(* ===== verification/_CoqProject ===== *)
-Q . S2P
Prelude.v
Text.v
Typestate.v
Ident.v
Key.v
Capability.v
Route.v
Dispatch.v
Table.v
Cache.v
Sled.v
CacheTrait.v
LimitCore.v
Limiter.v
SledCounters.v
PluginCore.v
Account.v
Config.v
Auth.v
Login.v
Sse.v
RespCache.v
Chains.v
Measure.v
Gate.v
Recorder.v
Flow.v
HeaderBlock.v
Host.v
Sql.v
Schema.v
Integrity.v
Named.v
IdentityStore.v
IdentitySpec.v
Workflow.v
PluginStore.v
RouteStore.v
LimitStore.v
ListStore.v
Store.v
Revision.v
Typed.v
Contract.v
Access.v
Ledger.v
Routes.v
Owned.v
Backends.v
Rely.v
Publication.v
Cluster.v
Nodes.v
Manage.v
Web.v
Feed.v
Follow.v
Startup.v
Open.v
TenantRoutes.v
MemberRoutes.v
UserRoutes.v
GrantRoutes.v
RouteRoutes.v
LimitRoutes.v
PluginRoutes.v
UsageRoutes.v
KeyRoutes.v
Front.v
Caller.v
Admin.v
Policy.v
Governed.v
Keys.v
Confined.v
(** The first match of a list sorted by a key, largest first, is the first of the matches
    whose key is largest. *)
Section find_sorted.
Context {A : Type} (key : A → Z) (p : A → bool).
Let le (x y : A) : bool := key y <=? key x.

Lemma le_key_sorted l : StronglySorted (λ x y, le x y = true) (sort_by le l).
Proof using. apply sort_by_sorted; unfold le; intros; lia. Qed.

Lemma find_insert_by x s :
  StronglySorted (λ x y, le x y = true) s →
  List.find p (insert_by le x s) =
  if p x then
    match List.find p s with
    | Some b => if key b <=? key x then Some x else Some b
    | None => Some x
    end
  else List.find p s.
Proof using.
  induction 1 as [|y s Hs IH Hy]; cbn; [done|].
  unfold le at 1. destruct (key y <=? key x) eqn:Hxy; cbn.
  - destruct (p x); [|done]. destruct (p y); [by rewrite Hxy|].
    destruct (List.find p s) as [b|] eqn:Hb; [|done].
    apply find_elem_of in Hb as [Hb _]. rewrite Forall_forall in Hy.
    specialize (Hy b Hb). unfold le in Hy. by replace (key b <=? key x) with true by lia.
  - destruct (p y); [|done]. destruct (p x); [|done]. by rewrite Hxy.
Qed.

Lemma find_sort_by l x :
  List.find p (sort_by le l) = Some x ↔
  ∃ l1 l2, l = l1 ++ x :: l2 ∧ p x = true ∧
    (∀ y, y ∈ l1 → p y = true → key y < key x) ∧
    (∀ y, y ∈ l2 → p y = true → key y ≤ key x).
Proof using.
  revert x. induction l as [|z l IH]; intros x; cbn.
  { split; [done|]. intros ([|] & ? & [=] & _). }
  rewrite find_insert_by by apply le_key_sorted. split.
  - assert (List.find p (sort_by le l) = Some x → (p z = true → key z < key x) →
      ∃ l1 l2, z :: l = l1 ++ x :: l2 ∧ p x = true ∧
        (∀ y, y ∈ l1 → p y = true → key y < key x) ∧
        (∀ y, y ∈ l2 → p y = true → key y ≤ key x)) as Hlater.
    { intros (l1 & l2 & -> & ? & H1 & H2)%IH Hz. exists (z :: l1), l2.
      split; [done|]. split; [done|]. split; [|done].
      intros y [->|Hy]%elem_of_cons; auto. }
    destruct (p z) eqn:Hz; [|by intros; apply Hlater].
    destruct (List.find p (sort_by le l)) as [b|] eqn:Hb.
    + destruct (key b <=? key z) eqn:Hbz; [|intros [= ->]; apply Hlater; [done|lia]].
      intros [= <-]. exists [], l. split; [done|]. split; [done|]. split; [set_solver|].
      destruct (proj1 (IH b) eq_refl) as (l1 & l2 & -> & ? & H1 & H2).
      intros y [Hy|[->|Hy]%elem_of_cons]%elem_of_app Hpy;
        [specialize (H1 y Hy Hpy)|..|specialize (H2 y Hy Hpy)]; lia.
    + intros [= <-]. exists [], l. split; [done|]. split; [done|]. split; [set_solver|].
      apply find_None_Forall in Hb. rewrite sort_by_perm, Forall_forall in Hb.
      intros y Hy Hpy. rewrite (Hb y Hy) in Hpy. done.
  - intros ([|z' l1] & l2 & [= <- ->] & Hx & H1 & H2).
    + rewrite Hx. destruct (List.find p (sort_by le l2)) as [b|] eqn:Hb; [|done].
      apply find_elem_of in Hb as [Hb Hpb]. rewrite elem_of_sort_by in Hb.
      specialize (H2 b Hb Hpb). by replace (key b <=? key z) with true by lia.
    + assert (List.find p (sort_by le (l1 ++ x :: l2)) = Some x) as ->.
      { apply IH. exists l1, l2. split; [done|]. split; [done|]. split; [set_solver|done]. }
      destruct (p z) eqn:Hz; [|done].
      assert (key z < key x) by (apply H1; [set_solver|done]).
      by replace (key x <=? key z) with false by lia.
Qed.
End find_sorted.

Lemma forallb_Forall_true {A} (p : A → bool) l :
  forallb p l = true ↔ Forall (λ x, p x = true) l.
Proof. rewrite List.forallb_forall, Forall_forall. setoid_rewrite list_elem_of_In. done. Qed.

Lemma filter_all {A} (P : A → Prop) `{∀ x, Decision (P x)} l :
  Forall P l → filter P l = l.
Proof. induction 1; [done|]. rewrite filter_cons, decide_True by done. by f_equal. Qed.

Lemma filter_none {A} (P : A → Prop) `{∀ x, Decision (P x)} l :
  Forall (λ x, ¬ P x) l → filter P l = [].
Proof. induction 1; [done|]. by rewrite filter_cons, decide_False by done. Qed.

Lemma filter_ext_in {A} (P Q : A → Prop) `{∀ x, Decision (P x), ∀ x, Decision (Q x)}
    (l : list A) :
  (∀ x, x ∈ l → P x ↔ Q x) → filter P l = filter Q l.
Proof.
  induction l as [|x l IH]; intros HPQ; [done|]. rewrite !filter_cons, IH by set_solver.
  specialize (HPQ x). repeat case_decide; set_solver.
Qed.

(** A weaker order between the elements of a sorted list. *)
Lemma sorted_weaken {A} (P Q : A → A → Prop) (l : list A) :
  (∀ a b, a ∈ l → b ∈ l → P a b → Q a b) → StronglySorted P l → StronglySorted Q l.
Proof.
  intros HPQ Hl. induction Hl as [|a l _ IH Ha]; constructor.
  - apply IH. intros x y Hx Hy. by apply HPQ; apply list_elem_of_further.
  - apply Forall_forall. intros b Hb. apply HPQ; [apply list_elem_of_here|by apply list_elem_of_further|].
    by apply (proj1 (Forall_forall _ _) Ha).
Qed.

### Exercise directions:
Check each line of the material for "assert". Copy the ones that have it.

### Reply to the exercise:
  - assert (List.find p (sort_by le l) = Some x → (p z = true → key z < key x) →
    + assert (List.find p (sort_by le (l1 ++ x :: l2)) = Some x) as ->.
      assert (key z < key x) by (apply H1; [set_solver|done]).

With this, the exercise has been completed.